**TO DO**. Please copy out each entry, word for word.
---------- PROVIDED MATERIAL ----------
Definition set_pc (p : Pc) (st : St) : St :=
  mkSt p (todo st) (num st) (reqs st) (issued st) (acked st) (faults st) (wakeups st).
Definition set_num (n : Z) (st : St) : St :=
  mkSt (pc st) (todo st) n (reqs st) (issued st) (acked st) (faults st) (wakeups st).
Definition set_reqs (l : list Req) (st : St) : St :=
  mkSt (pc st) (todo st) (num st) l (issued st) (acked st) (faults st) (wakeups st).

Definition can_add (st : St) : bool := num st <? max.
Definition all_finished (st : St) : bool := num st =? 0.

Definition throttle_free (p : Pc) : bool :=
  match p with PLocked _ | PRecheck _ => false | _ => true end.
Definition sync_free (p : Pc) : bool := match p with PSyncRecheck => false | _ => true end.

(** The next atomic action of the issuing thread; [None] when it has to wait. *)
Definition writer_step (st : St) : option St :=
  match pc st with
  | PIdle =>
      match todo st with
      | [] => None
      | o :: rest =>
          Some (mkSt (match o with OWrite s => PLock s | OSync => PSyncLock end) rest (num st)
                  (reqs st) (issued st) (acked st) (faults st) (wakeups st))
      end
  | PLock s => Some (set_pc (PLocked s) st)
  | PLocked s => Some (set_pc (if can_add st then PCount s else PRecheck s) st)
  | PRecheck s => Some (set_pc (if can_add st then PCount s else PAsleep s) st)
  | PAsleep _ => None
  | PRelock s => Some (set_pc (PRecheck s) st)
  | PCount s => Some (set_pc (PSend s) (set_num (u32 (num st + 1)) st))
  | PSend s =>
      Some (mkSt PIdle (todo st) (num st) (reqs st ++ [RSent s]) (issued st ++ [s]) (acked st)
              (faults st) (wakeups st))
  | PSyncLock => Some (set_pc PSyncRecheck st)
  | PSyncRecheck => Some (set_pc (if all_finished st then PIdle else PSyncAsleep) st)
  | PSyncAsleep => None
  | PSyncRelock => Some (set_pc PSyncRecheck st)
  end.

Definition wake_throttle (p : Pc) : Pc := match p with PAsleep s => PRelock s | _ => p end.
Definition wake_sync (p : Pc) : Pc := match p with PSyncAsleep => PSyncRelock | _ => p end.

Definition fire (e : Event) (st : St) : option St :=
  match e with
  | EWriter => writer_step st
  | ESpurious =>
      match wakeups st with
      | O => None
      | S n => Some (mkSt (wake_sync (wake_throttle (pc st))) (todo st) (num st) (reqs st)
                       (issued st) (acked st) (faults st) n)
      end
  | ERespond i ok =>
      match reqs st !! i with
      | Some (RSent s) =>
          if ok then
            if num st =? 0 then None (* throws; never happens, see [outstanding] *)
            else
              let cur := u32 (num st - 1) in
              Some (mkSt (pc st) (todo st) cur (<[i := RThrottle cur]> (reqs st)) (issued st)
                      (acked st ++ [s]) (faults st) (wakeups st))
          else
            match faults st with
            | O => None
            | S n => Some (mkSt (pc st) (todo st) (num st) (<[i := RBackoff s]> (reqs st))
                             (issued st) (acked st) n (wakeups st))
            end
      | _ => None
      end
  | ETimer i =>
      match reqs st !! i with
      | Some (RBackoff s) => Some (set_reqs (<[i := RSent s]> (reqs st)) st)
      | _ => None
      end
  | ENotify i =>
      match reqs st !! i with
      | Some (RThrottle cur) =>
          if throttle_free (pc st) then
            Some (set_pc (wake_throttle (pc st))
                    (set_reqs (if cur =? 0 then <[i := RSync]> (reqs st) else delete i (reqs st)) st))
          else None
      | Some RSync =>
          if sync_free (pc st)
          then Some (set_pc (wake_sync (pc st)) (set_reqs (delete i (reqs st)) st))
          else None
      | _ => None
      end
  end.

(** A backend with nothing outstanding, [nf] failures and [nw] spurious wake-ups
    to come. *)
Definition start (ops : list Op) (nf nw : nat) : St := mkSt PIdle ops 0 [] [] [] nf nw.

Fixpoint run (es : list Event) (st : St) : option St :=
  match es with
  | [] => Some st
  | e :: es' => match fire e st with Some st' => run es' st' | None => None end
  end.

(** The statements of a list of operations. *)
Definition op_statements (ops : list Op) : list CassandraStatement :=
  ops ≫= fun o => match o with OWrite s => [s] | OSync => [] end.

End protocol.

(** ** Invariant *)

(** The statement of a request that is not acknowledged. *)
Definition req_pending (r : Req) : option CassandraStatement :=
  match r with RSent s | RBackoff s => Some s | _ => None end.
Definition pending (st : St) : list CassandraStatement := omap req_pending (reqs st).

(** The statement the issuing thread holds, and whether it is counted already. *)
Definition pc_statement (p : Pc) : list CassandraStatement :=
  match p with
  | PLock s | PLocked s | PRecheck s | PAsleep s | PRelock s | PCount s | PSend s => [s]
  | _ => []
  end.
Definition pc_counted (p : Pc) : Z := match p with PSend _ => 1 | _ => 0 end.

Record protocol_inv (max : Z) (ops : list Op) (st : St) : Prop := {
  inv_num : num st = Z.of_nat (length (pending st)) + pc_counted (pc st);
  inv_max : num st <= max;
  inv_count : forall s, pc st = PCount s -> num st < max;
  inv_acked : acked st ++ pending st ≡ₚ issued st;
  inv_order : issued st ++ pc_statement (pc st) ++ op_statements (todo st) = op_statements ops;
  (** a waiting thread will be notified *)
  inv_throttle : forall s, pc st = PAsleep s -> num st < max -> exists cur, RThrottle cur ∈ reqs st;
  inv_sync : pc st = PSyncAsleep -> num st = 0 -> RThrottle 0 ∈ reqs st \/ RSync ∈ reqs st
}.

(** A request in its place. *)
Lemma req_split (l : list Req) i r :
  l !! i = Some r -> exists a b, l = a ++ r :: b /\
    (forall x, <[i := x]> l = a ++ x :: b) /\ delete i l = a ++ b.
Proof.
  intros Hi. exists (take i l), (drop (S i) l).
  split_and!; [by rewrite take_drop_middle | | by rewrite delete_take_drop].
  intros x. apply insert_take_drop. by eapply lookup_lt_Some.
Qed.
----------
**ANSWER TO THIS TASK**.
Definition set_pc (p : Pc) (st : St) : St :=
  mkSt p (todo st) (num st) (reqs st) (issued st) (acked st) (faults st) (wakeups st).
Definition set_num (n : Z) (st : St) : St :=
  mkSt (pc st) (todo st) n (reqs st) (issued st) (acked st) (faults st) (wakeups st).
Definition set_reqs (l : list Req) (st : St) : St :=
  mkSt (pc st) (todo st) (num st) l (issued st) (acked st) (faults st) (wakeups st).

Definition can_add (st : St) : bool := num st <? max.
Definition all_finished (st : St) : bool := num st =? 0.

Definition throttle_free (p : Pc) : bool :=
  match p with PLocked _ | PRecheck _ => false | _ => true end.
Definition sync_free (p : Pc) : bool := match p with PSyncRecheck => false | _ => true end.

(** The next atomic action of the issuing thread; [None] when it has to wait. *)
Definition writer_step (st : St) : option St :=
  match pc st with
  | PIdle =>
      match todo st with
      | [] => None
      | o :: rest =>
          Some (mkSt (match o with OWrite s => PLock s | OSync => PSyncLock end) rest (num st)
                  (reqs st) (issued st) (acked st) (faults st) (wakeups st))
      end
  | PLock s => Some (set_pc (PLocked s) st)
  | PLocked s => Some (set_pc (if can_add st then PCount s else PRecheck s) st)
  | PRecheck s => Some (set_pc (if can_add st then PCount s else PAsleep s) st)
  | PAsleep _ => None
  | PRelock s => Some (set_pc (PRecheck s) st)
  | PCount s => Some (set_pc (PSend s) (set_num (u32 (num st + 1)) st))
  | PSend s =>
      Some (mkSt PIdle (todo st) (num st) (reqs st ++ [RSent s]) (issued st ++ [s]) (acked st)
              (faults st) (wakeups st))
  | PSyncLock => Some (set_pc PSyncRecheck st)
  | PSyncRecheck => Some (set_pc (if all_finished st then PIdle else PSyncAsleep) st)
  | PSyncAsleep => None
  | PSyncRelock => Some (set_pc PSyncRecheck st)
  end.

Definition wake_throttle (p : Pc) : Pc := match p with PAsleep s => PRelock s | _ => p end.
Definition wake_sync (p : Pc) : Pc := match p with PSyncAsleep => PSyncRelock | _ => p end.

Definition fire (e : Event) (st : St) : option St :=
  match e with
  | EWriter => writer_step st
  | ESpurious =>
      match wakeups st with
      | O => None
      | S n => Some (mkSt (wake_sync (wake_throttle (pc st))) (todo st) (num st) (reqs st)
                       (issued st) (acked st) (faults st) n)
      end
  | ERespond i ok =>
      match reqs st !! i with
      | Some (RSent s) =>
          if ok then
            if num st =? 0 then None (* throws; never happens, see [outstanding] *)
            else
              let cur := u32 (num st - 1) in
              Some (mkSt (pc st) (todo st) cur (<[i := RThrottle cur]> (reqs st)) (issued st)
                      (acked st ++ [s]) (faults st) (wakeups st))
          else
            match faults st with
            | O => None
            | S n => Some (mkSt (pc st) (todo st) (num st) (<[i := RBackoff s]> (reqs st))
                             (issued st) (acked st) n (wakeups st))
            end
      | _ => None
      end
  | ETimer i =>
      match reqs st !! i with
      | Some (RBackoff s) => Some (set_reqs (<[i := RSent s]> (reqs st)) st)
      | _ => None
      end
  | ENotify i =>
      match reqs st !! i with
      | Some (RThrottle cur) =>
          if throttle_free (pc st) then
            Some (set_pc (wake_throttle (pc st))
                    (set_reqs (if cur =? 0 then <[i := RSync]> (reqs st) else delete i (reqs st)) st))
          else None
      | Some RSync =>
          if sync_free (pc st)
          then Some (set_pc (wake_sync (pc st)) (set_reqs (delete i (reqs st)) st))
          else None
      | _ => None
      end
  end.

(** A backend with nothing outstanding, [nf] failures and [nw] spurious wake-ups
    to come. *)
Definition start (ops : list Op) (nf nw : nat) : St := mkSt PIdle ops 0 [] [] [] nf nw.

Fixpoint run (es : list Event) (st : St) : option St :=
  match es with
  | [] => Some st
  | e :: es' => match fire e st with Some st' => run es' st' | None => None end
  end.

(** The statements of a list of operations. *)
Definition op_statements (ops : list Op) : list CassandraStatement :=
  ops ≫= fun o => match o with OWrite s => [s] | OSync => [] end.

End protocol.

(** ** Invariant *)

(** The statement of a request that is not acknowledged. *)
Definition req_pending (r : Req) : option CassandraStatement :=
  match r with RSent s | RBackoff s => Some s | _ => None end.
Definition pending (st : St) : list CassandraStatement := omap req_pending (reqs st).

(** The statement the issuing thread holds, and whether it is counted already. *)
Definition pc_statement (p : Pc) : list CassandraStatement :=
  match p with
  | PLock s | PLocked s | PRecheck s | PAsleep s | PRelock s | PCount s | PSend s => [s]
  | _ => []
  end.
Definition pc_counted (p : Pc) : Z := match p with PSend _ => 1 | _ => 0 end.

Record protocol_inv (max : Z) (ops : list Op) (st : St) : Prop := {
  inv_num : num st = Z.of_nat (length (pending st)) + pc_counted (pc st);
  inv_max : num st <= max;
  inv_count : forall s, pc st = PCount s -> num st < max;
  inv_acked : acked st ++ pending st ≡ₚ issued st;
  inv_order : issued st ++ pc_statement (pc st) ++ op_statements (todo st) = op_statements ops;
  (** a waiting thread will be notified *)
  inv_throttle : forall s, pc st = PAsleep s -> num st < max -> exists cur, RThrottle cur ∈ reqs st;
  inv_sync : pc st = PSyncAsleep -> num st = 0 -> RThrottle 0 ∈ reqs st \/ RSync ∈ reqs st
}.

(** A request in its place. *)
Lemma req_split (l : list Req) i r :
  l !! i = Some r -> exists a b, l = a ++ r :: b /\
    (forall x, <[i := x]> l = a ++ x :: b) /\ delete i l = a ++ b.
Proof.
  intros Hi. exists (take i l), (drop (S i) l).
  split_and!; [by rewrite take_drop_middle | | by rewrite delete_take_drop].
  intros x. apply insert_take_drop. by eapply lookup_lt_Some.
Qed.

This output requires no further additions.